→ Dataset entries:
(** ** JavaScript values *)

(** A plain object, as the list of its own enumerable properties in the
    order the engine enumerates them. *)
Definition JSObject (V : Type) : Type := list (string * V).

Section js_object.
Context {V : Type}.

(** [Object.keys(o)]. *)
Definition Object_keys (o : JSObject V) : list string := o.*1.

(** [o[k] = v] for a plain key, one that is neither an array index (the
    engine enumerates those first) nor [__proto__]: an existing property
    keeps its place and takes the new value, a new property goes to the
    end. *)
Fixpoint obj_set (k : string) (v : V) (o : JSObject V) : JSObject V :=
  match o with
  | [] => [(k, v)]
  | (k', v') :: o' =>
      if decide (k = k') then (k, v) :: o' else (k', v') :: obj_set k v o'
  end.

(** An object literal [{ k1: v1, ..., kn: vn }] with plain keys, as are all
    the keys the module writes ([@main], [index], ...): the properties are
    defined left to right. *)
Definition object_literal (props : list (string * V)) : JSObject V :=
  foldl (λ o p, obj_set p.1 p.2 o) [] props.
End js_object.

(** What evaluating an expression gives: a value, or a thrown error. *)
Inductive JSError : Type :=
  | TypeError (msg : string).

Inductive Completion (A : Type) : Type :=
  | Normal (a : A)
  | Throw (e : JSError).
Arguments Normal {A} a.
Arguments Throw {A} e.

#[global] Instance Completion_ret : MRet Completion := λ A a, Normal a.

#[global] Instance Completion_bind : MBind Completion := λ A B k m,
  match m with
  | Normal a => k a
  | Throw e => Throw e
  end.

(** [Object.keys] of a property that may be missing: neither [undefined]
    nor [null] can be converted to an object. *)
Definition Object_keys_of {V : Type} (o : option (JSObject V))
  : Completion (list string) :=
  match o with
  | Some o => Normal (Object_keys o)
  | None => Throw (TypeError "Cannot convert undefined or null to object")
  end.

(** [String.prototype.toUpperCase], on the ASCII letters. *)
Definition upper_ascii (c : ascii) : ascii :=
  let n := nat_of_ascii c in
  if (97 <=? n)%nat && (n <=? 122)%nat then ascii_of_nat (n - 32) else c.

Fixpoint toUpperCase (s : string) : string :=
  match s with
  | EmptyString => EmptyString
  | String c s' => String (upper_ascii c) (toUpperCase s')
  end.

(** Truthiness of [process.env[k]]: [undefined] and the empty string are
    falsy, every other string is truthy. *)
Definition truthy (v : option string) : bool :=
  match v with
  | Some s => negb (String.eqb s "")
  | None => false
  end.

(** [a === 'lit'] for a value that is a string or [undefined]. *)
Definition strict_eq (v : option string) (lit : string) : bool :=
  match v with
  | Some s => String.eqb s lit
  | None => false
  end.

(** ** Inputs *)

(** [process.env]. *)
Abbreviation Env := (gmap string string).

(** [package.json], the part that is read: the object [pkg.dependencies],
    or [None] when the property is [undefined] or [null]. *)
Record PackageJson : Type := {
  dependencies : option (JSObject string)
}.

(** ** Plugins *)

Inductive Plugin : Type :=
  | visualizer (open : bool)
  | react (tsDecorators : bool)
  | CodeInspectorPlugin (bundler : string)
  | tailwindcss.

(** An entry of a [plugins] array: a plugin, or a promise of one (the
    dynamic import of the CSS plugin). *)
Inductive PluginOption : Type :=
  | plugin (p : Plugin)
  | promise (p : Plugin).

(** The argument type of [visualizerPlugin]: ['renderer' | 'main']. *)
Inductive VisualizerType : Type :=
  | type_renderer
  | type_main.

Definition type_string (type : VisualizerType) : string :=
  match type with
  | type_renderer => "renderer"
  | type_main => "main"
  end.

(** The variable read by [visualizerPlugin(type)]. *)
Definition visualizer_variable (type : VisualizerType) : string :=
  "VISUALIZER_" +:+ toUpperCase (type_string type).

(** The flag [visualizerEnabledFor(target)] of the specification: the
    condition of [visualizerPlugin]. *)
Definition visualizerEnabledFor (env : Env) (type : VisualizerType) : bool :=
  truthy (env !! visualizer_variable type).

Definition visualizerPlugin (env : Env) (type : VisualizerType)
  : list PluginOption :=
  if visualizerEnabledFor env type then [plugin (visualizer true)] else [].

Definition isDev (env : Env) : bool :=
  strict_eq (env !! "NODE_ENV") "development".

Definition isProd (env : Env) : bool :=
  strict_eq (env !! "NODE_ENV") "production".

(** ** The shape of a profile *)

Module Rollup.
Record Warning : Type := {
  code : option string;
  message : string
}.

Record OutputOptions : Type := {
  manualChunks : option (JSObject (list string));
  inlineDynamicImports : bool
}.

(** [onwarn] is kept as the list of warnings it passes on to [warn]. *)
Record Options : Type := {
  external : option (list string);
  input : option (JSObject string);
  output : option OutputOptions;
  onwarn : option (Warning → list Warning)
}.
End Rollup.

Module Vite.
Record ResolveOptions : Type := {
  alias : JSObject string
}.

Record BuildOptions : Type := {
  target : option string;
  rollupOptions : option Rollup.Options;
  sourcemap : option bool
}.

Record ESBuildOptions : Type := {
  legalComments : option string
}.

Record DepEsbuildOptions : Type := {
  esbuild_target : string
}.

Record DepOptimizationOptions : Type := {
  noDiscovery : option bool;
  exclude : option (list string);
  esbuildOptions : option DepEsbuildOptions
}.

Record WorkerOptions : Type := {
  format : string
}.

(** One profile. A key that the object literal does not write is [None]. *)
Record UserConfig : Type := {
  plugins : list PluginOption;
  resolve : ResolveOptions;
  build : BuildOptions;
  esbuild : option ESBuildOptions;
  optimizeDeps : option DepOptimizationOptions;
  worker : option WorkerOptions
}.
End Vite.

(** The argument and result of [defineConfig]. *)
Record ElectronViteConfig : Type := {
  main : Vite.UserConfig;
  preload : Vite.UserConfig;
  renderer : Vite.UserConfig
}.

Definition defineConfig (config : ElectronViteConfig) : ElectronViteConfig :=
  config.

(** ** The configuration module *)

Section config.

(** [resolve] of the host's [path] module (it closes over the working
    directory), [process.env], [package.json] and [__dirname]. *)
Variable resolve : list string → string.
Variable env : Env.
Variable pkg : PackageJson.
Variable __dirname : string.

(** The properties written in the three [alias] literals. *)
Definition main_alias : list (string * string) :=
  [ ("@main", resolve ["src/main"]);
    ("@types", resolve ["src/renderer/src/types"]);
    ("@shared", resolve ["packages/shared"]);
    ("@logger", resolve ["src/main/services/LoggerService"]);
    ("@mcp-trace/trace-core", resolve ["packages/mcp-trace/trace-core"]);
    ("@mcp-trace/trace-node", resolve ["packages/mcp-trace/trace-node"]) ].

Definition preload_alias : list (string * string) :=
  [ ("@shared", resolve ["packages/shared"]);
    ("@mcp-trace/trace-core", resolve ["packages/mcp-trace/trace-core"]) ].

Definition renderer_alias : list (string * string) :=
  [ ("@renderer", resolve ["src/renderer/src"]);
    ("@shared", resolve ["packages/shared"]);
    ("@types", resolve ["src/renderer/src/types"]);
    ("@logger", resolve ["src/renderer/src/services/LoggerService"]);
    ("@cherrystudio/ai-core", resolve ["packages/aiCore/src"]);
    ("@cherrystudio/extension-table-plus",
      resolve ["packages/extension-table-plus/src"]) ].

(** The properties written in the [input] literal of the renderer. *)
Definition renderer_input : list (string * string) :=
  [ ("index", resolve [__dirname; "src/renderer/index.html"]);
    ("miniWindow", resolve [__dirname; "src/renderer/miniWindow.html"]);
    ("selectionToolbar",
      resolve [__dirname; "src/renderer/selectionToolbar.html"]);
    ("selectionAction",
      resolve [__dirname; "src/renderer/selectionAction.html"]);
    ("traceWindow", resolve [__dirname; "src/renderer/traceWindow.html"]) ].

→ Assigned task:
Please give only the number of lines above that contain "array".

→ Reply to the task:
2